在此示例中，链的输出将逐个令牌流式传输到`stdout`。

In [27]:
from langchain.chains.llm import LLMChain
from langchain.callbacks.streaming_stdout import StreamingStdOutCallbackHandler
from langchain.chains.conversational_retrieval.prompts import CONDENSE_QUESTION_PROMPT, QA_PROMPT
from langchain.chains.question_answering import load_qa_chain

# Construct a ConversationalRetrievalChain with a streaming llm for combine docs
# and a separate, non-streaming llm for question generation
llm = OpenAI(temperature=0)
streaming_llm = OpenAI(streaming=True, callbacks=[StreamingStdOutCallbackHandler()], temperature=0)

question_generator = LLMChain(llm=llm, prompt=CONDENSE_QUESTION_PROMPT)
doc_chain = load_qa_chain(streaming_llm, chain_type="stuff", prompt=QA_PROMPT)

qa = ConversationalRetrievalChain(
    retriever=vectorstore.as_retriever(), combine_docs_chain=doc_chain, question_generator=question_generator)

In [28]:
chat_history = []
query = "What did the president say about Ketanji Brown Jackson"
result = qa({"question": query, "chat_history": chat_history})

 The president said that Ketanji Brown Jackson is one of the nation's top legal minds, a former top litigator in private practice, a former federal public defender, and from a family of public school educators and police officers. He also said that she is a consensus builder and has received a broad range of support from the Fraternal Order of Police to former judges appointed by Democrats and Republicans.

In [29]:
chat_history = [(query, result["answer"])]
query = "Did he mention who she suceeded"
result = qa({"question": query, "chat_history": chat_history})

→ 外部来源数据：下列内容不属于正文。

Definition load_paths (search : option (list cstr)) (loaderLibPath : option cstr)
    (loader_dir_first : bool) (adapterName : cstr) : list cstr :=
  let os := [adapterName] in
  let lib := match loaderLibPath with Some p => [path_append p adapterName] | None => [] end in
  ((λ p, path_append p adapterName) <$> default [] search)
  ++ (if loader_dir_first then lib ++ os else os ++ lib).

Definition discoverKnownAdapters (loader_dir_first : bool) : outcome (list (list cstr)) :=
  let loaderPreFilter := getenv_tobool (getenv (lit "UR_LOADER_PRELOAD_FILTER")) true in
  let paths (adapterNames : list cstr) :=
    load_paths getEnvAdapterSearchPaths getLoaderLibPath loader_dir_first <$> adapterNames in
  let all : list cstr := (foldl (λ s m, set_insert (library m) s) [] ur_adapter_manifests).*1 in
  adapterNames ← (if loaderPreFilter
                  then getFilteredAdapterNames (getenv (lit "ONEAPI_DEVICE_SELECTOR"))
                  else Ret all);
  Ret (paths adapterNames).

(** The constructor. *)
Definition construct (loader_dir_first : bool) : outcome AdapterRegistry :=
  match getenv_to_vec (getenv (lit "UR_ADAPTERS_FORCE_LOAD")) with
  | Ret (Some paths) =>
      let paths := filter (λ p, extension (filename p) ≠ lit ".a" ∧ fs_exists p = true) paths in
      Ret {| adaptersLoadPaths := (λ p, [p]) <$> paths;
             forceLoaded := negb (bool_decide (paths = [])); staticLoadedAdapters := [] |}
  | _ =>
      paths ← discoverKnownAdapters loader_dir_first;
      Ret {| adaptersLoadPaths := paths; forceLoaded := false; staticLoadedAdapters := [] |}
  end.

Definition contains (name path : cstr) : bool := bool_decide (is_Some (find_str name path)).
Definition markAdapterAsStaticallyLoaded (n : cstr) (r : AdapterRegistry) : AdapterRegistry :=
  {| adaptersLoadPaths := adaptersLoadPaths r; forceLoaded := forceLoaded r;
     staticLoadedAdapters := n :: staticLoadedAdapters r |}.
Definition isStaticallyLoaded (r : AdapterRegistry) (path : cstr) : bool :=
  existsb (λ n, contains n path) (staticLoadedAdapters r).
Definition includesAdapter (r : AdapterRegistry) (n : cstr) : bool :=
  existsb (existsb (contains n)) (adaptersLoadPaths r).

Definition mockAdapterName : cstr := MAKE_LIBRARY_NAME (lit "ur_adapter_mock").
Definition enableMock (r : AdapterRegistry) : AdapterRegistry :=
  {| adaptersLoadPaths :=
       [mockAdapterName :: match getLoaderLibPath with
                           | Some p => [path_append p mockAdapterName] | None => [] end];
     forceLoaded := true; staticLoadedAdapters := staticLoadedAdapters r |}.

(** ** [context_t::init]: static adapters, then the first loadable path of
    every registered adapter. *)

Inductive platform_source := StaticAdapter (n : cstr) | Library (path : cstr).

Fixpoint load_static (statics : list cstr) (r : AdapterRegistry) (platforms : list platform_source)
    : AdapterRegistry * list platform_source :=
  match statics with
  | [] => (r, platforms)
  | n :: ns =>
      if includesAdapter r n
      then load_static ns (markAdapterAsStaticallyLoaded n r) (platforms ++ [StaticAdapter n])
      else load_static ns r platforms
  end.

Fixpoint load_first (paths : list cstr) : list platform_source :=
  match paths with
  | [] => []
  | p :: ps => if loadAdapterLibrary p then [Library p] else load_first ps
  end.

Definition skip_adapter (r : AdapterRegistry) (paths : list cstr) : bool :=
  match paths with [] => false | p :: _ => isStaticallyLoaded r p end.

Fixpoint load_dynamic (r : AdapterRegistry) (adapters : list (list cstr)) : list platform_source :=
  match adapters with
  | [] => []
  | paths :: rest =>
      (if skip_adapter r paths then [] else load_first paths) ++ load_dynamic r rest
  end.

(** [statics]: the adapters linked into the loader, in the order of the code.
    The second result is [intercept_enabled]. *)
Definition context_init (statics : list cstr) (r : AdapterRegistry)
    : list platform_source * bool :=
  let '(r, platforms) := if forceLoaded r then (r, []) else load_static statics r [] in
  let platforms := platforms ++ load_dynamic r (adaptersLoadPaths r) in
  (platforms, getenv_tobool (getenv (lit "UR_ENABLE_LOADER_INTERCEPT")) false
              || (1 <? Z.of_nat (length platforms))).

End platform.
End Registry.

(** ** What the pre-filter means *)
Module RegistrySpec.
Import Env Select Registry.

(** A wildcard or an index matches every device type, a type name its type. *)
Definition device_matches (s : cstr) (d : Z) : Prop :=
  (∃ c r, s = c :: r ∧ (c = "*"%char ∨ isdigit c = true)) ∨ map_find s deviceTypeMap = Some d.
Definition backend_matches (k : cstr) (b : Z) : Prop :=
  head k = Some "*"%char ∨ map_find k backendNameMap = Some b.
Definition term_matches (t : FilterTerm) (b d : Z) : Prop :=
  backend_matches (term_backend t) b ∧ ∃ s, s ∈ devices t ∧ device_matches s d.

Definition term_ok (t : FilterTerm) : Prop := term_backend t ≠ [] ∧ Forall (λ s, s ≠ []) (devices t).

(** The terms select a device type of a manifest. *)
Definition wanted (pos neg : list FilterTerm) (m : ur_adapter_manifest) (d : Z) : Prop :=
  (∃ t, t ∈ pos ∧ term_matches t (backend m) d) ∧ ¬ ∃ t, t ∈ neg ∧ term_matches t (backend m) d.

End RegistrySpec.

Module RegistryFacts.
Import Env Select Registry RegistrySpec.

(** [reflects m P]: the computation returns whether [P] holds. *)
Definition reflects (m : outcome bool) (P : Prop) : Prop := ∃ b, m = Ret b ∧ (b = true ↔ P).

Lemma matchesBackend_spec t b :
  term_backend t ≠ [] → reflects (matchesBackend t b) (backend_matches (term_backend t) b).
Proof.
  intros Hne. unfold matchesBackend, backend_matches, reflects.
  destruct (term_backend t) as [|c k] eqn:E; [done|]. cbn [front mbind outcome_bind head].
  eexists. split; [done|]. destruct (decide (c = "*"%char)) as [->|Hc]; [naive_solver|].
  destruct (map_find _ _); [rewrite Z.eqb_eq|]; naive_solver.
Qed.

Lemma matchesDevices_spec ss d :
  Forall (λ s, s ≠ []) ss → reflects (matchesDevices ss d) (∃ s, s ∈ ss ∧ device_matches s d).
Proof.
  unfold reflects. induction 1 as [|s ss Hs Hss (b & IH & Hb)]; cbn [matchesDevices].
  { exists false. split; [done|]. split; [done|]. by intros (? & ?%elem_of_nil & _). }
  destruct s as [|c r]; [done|]. cbn [front mbind outcome_bind].
  setoid_rewrite elem_of_cons.
  assert (∀ P : Prop, P ↔ (∃ s, (s = c :: r ∨ s ∈ ss) ∧ device_matches s d) → True) as _ by done.
  assert ((∃ s, (s = c :: r ∨ s ∈ ss) ∧ device_matches s d) ↔
          device_matches (c :: r) d ∨ b = true) as Heq by (rewrite Hb; naive_solver).
  destruct (bool_decide (c = "*"%char) || isdigit c) eqn:Hc.
  - exists true. split; [done|]. rewrite Heq. split; [|done]. intros _. left. left. exists c, r.
    apply orb_true_iff in Hc as [Hc|Hc]; bool_to_prop; auto.
  - apply orb_false_iff in Hc as [Hc1 Hc2]. bool_to_prop.
    assert (device_matches (c :: r) d ↔ map_find (c :: r) deviceTypeMap = Some d) as Hd.
    { unfold device_matches. split; [|by right]. intros [(c' & r' & [= -> ->] & [?|?])|?]; congruence. }
    destruct (map_find (c :: r) deviceTypeMap) as [d'|].
    + destruct (d' =? d) eqn:E; bool_to_prop; [exists true|exists b]; (split; [done|]);
        rewrite Heq, Hd; naive_solver.
    + exists b. split; [done|]. rewrite Heq, Hd. naive_solver.
Qed.

Lemma matches_spec t b d : term_ok t → reflects (matches t b d) (term_matches t b d).
Proof.
  intros [Hb Hd]. unfold matches, term_matches.
  destruct (matchesBackend_spec t b Hb) as ([] & -> & Hmb); cbn [mbind outcome_bind].
  - destruct (matchesDevices_spec (devices t) d Hd) as (b' & -> & Hmd). exists b'.
    split; [done|]. rewrite Hmd. naive_solver.
  - exists false. split; [done|]. naive_solver.
Qed.

Lemma any_of_spec ts b d :
  Forall term_ok ts →
  reflects (any_of (λ f, matches f b d) ts) (∃ t, t ∈ ts ∧ term_matches t b d).
Proof.
  unfold any_of, reflects. induction 1 as [|t ts Ht Hts (b' & IH & Hb')]; cbn [find_if].
  { exists false. split; [done|]. split; [done|]. by intros (? & ?%elem_of_nil & _). }
  setoid_rewrite elem_of_cons. destruct (matches_spec t b d Ht) as ([] & -> & Hm); cbn [mbind outcome_bind].
  - exists true. split; [done|]. naive_solver.
  - exists b'. split; [done|]. rewrite Hb'. naive_solver.
Qed.

Lemma selected_spec pos neg m d :
  Forall term_ok pos → Forall term_ok neg →
  reflects (selected pos neg (backend m) d) (wanted pos neg m d).
Proof.
  intros Hp Hn. unfold selected, wanted, reflects.
  destruct (any_of_spec pos (backend m) d Hp) as (p & -> & Hpp).
  destruct (any_of_spec neg (backend m) d Hn) as (n & En & Hnn). cbn [mbind outcome_bind].
  destruct p; [rewrite En|]; eexists; (split; [done|]); destruct n; simpl; tauto || naive_solver.
Qed.

Lemma filter_devices_spec pos neg m ds acc :
  Forall term_ok pos → Forall term_ok neg → map_sorted acc →
  ∃ acc', filter_devices pos neg m ds acc = Ret acc' ∧ map_sorted acc' ∧
    ∀ L, L ∈ acc'.*1 ↔ L ∈ acc.*1 ∨ (L = library m ∧ ∃ d, d ∈ ds ∧ wanted pos neg m d).
Proof.
  intros Hp Hn. revert acc. induction ds as [|d ds IH]; intros acc Ha; cbn [filter_devices].
  { exists acc. split; [done|]. split; [done|]. intros L. split; [auto|].
    by intros [?|(_ & ? & ?%elem_of_nil & _)]. }
  destruct (selected_spec pos neg m d Hp Hn) as (ok & -> & Hok). cbn [mbind outcome_bind].
  setoid_rewrite elem_of_cons.
  destruct (IH (if ok then set_insert (library m) acc else acc)) as (acc' & -> & Hs & HL).
  { destruct ok; [by apply map_insert_sorted|done]. }
  exists acc'. split; [done|]. split; [done|]. intros L. rewrite HL.
  destruct ok; [unfold set_insert; rewrite map_insert_keys|]; naive_solver.
Qed.

Lemma filter_manifests_spec pos neg ms acc :
  Forall term_ok pos → Forall term_ok neg → map_sorted acc →
  ∃ acc', filter_manifests pos neg ms acc = Ret acc' ∧ map_sorted acc' ∧
    ∀ L, L ∈ acc'.*1 ↔ L ∈ acc.*1 ∨
      ∃ m d, m ∈ ms ∧ L = library m ∧ d ∈ device_types m ∧ wanted pos neg m d.
Proof.
  intros Hp Hn. revert acc. induction ms as [|m ms IH]; intros acc Ha; cbn [filter_manifests].
  { exists acc. split; [done|]. split; [done|]. intros L. split; [auto|].
    by intros [?|(? & ? & ?%elem_of_nil & _)]. }
  destruct (filter_devices_spec pos neg m (device_types m) acc) as (acc1 & -> & H1 & HL1); [done..|].
  cbn [mbind outcome_bind]. destruct (IH acc1 H1) as (acc' & -> & Hs & HL).
  exists acc'. split; [done|]. split; [done|]. intros L. rewrite HL, HL1.
  setoid_rewrite elem_of_cons. naive_solver.
Qed.

Lemma legal_backend_lower k : legal_backend k = true → k ≠ [] ∧
  ∀ r, k = "!"%char :: r → r ≠ [].
Proof.
  unfold legal_backend. rewrite !orb_true_iff, existsb_exists. intros [[H|H]|(m & Hm & H)].
  - bool_to_prop. by subst.
  - bool_to_prop. subst. split; [done|]. by intros r [= <-].
  - rewrite orb_true_iff, !bool_decide_eq_true in H.
    assert (∀ n : cstr, head n ≠ Some "!"%char → n ≠ [] → (k = n ∨ k = "!"%char :: n) →
      k ≠ [] ∧ ∀ r, k = "!"%char :: r → r ≠ []) as Hk.
    { intros n Hh Hn [-> | ->]; (split; [done|]); intros r E; [by subst|by injection E as <-]. }
    apply (Hk (name m)); [| |exact H]; clear -Hm;
      repeat (destruct Hm as [<-|Hm]; [done|]); by destruct Hm.
Qed.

 Ketanji Brown Jackson succeeded Justice Stephen Breyer on the United States Supreme Court.

## get_chat_history函数
您还可以指定一个`get_chat_history`函数，该函数可用于格式化聊天历史记录字符串。

In [31]:
def get_chat_history(inputs) -> str:
    res = []
    for human, ai in inputs:
        res.append(f"Human:{human}\nAI:{ai}")
    return "\n".join(res)
qa = ConversationalRetrievalChain.from_llm(OpenAI(temperature=0), vectorstore.as_retriever(), get_chat_history=get_chat_history)

In [32]:
chat_history = []
query = "What did the president say about Ketanji Brown Jackson"
result = qa({"question": query, "chat_history": chat_history})

In [33]:
result['answer']

" The president said that Ketanji Brown Jackson is one of the nation's top legal minds, a former top litigator in private practice, a former federal public defender, and from a family of public school educators and police officers. He also said that she is a consensus builder and has received a broad range of support from the Fraternal Order of Police to former judges appointed by Democrats and Republicans."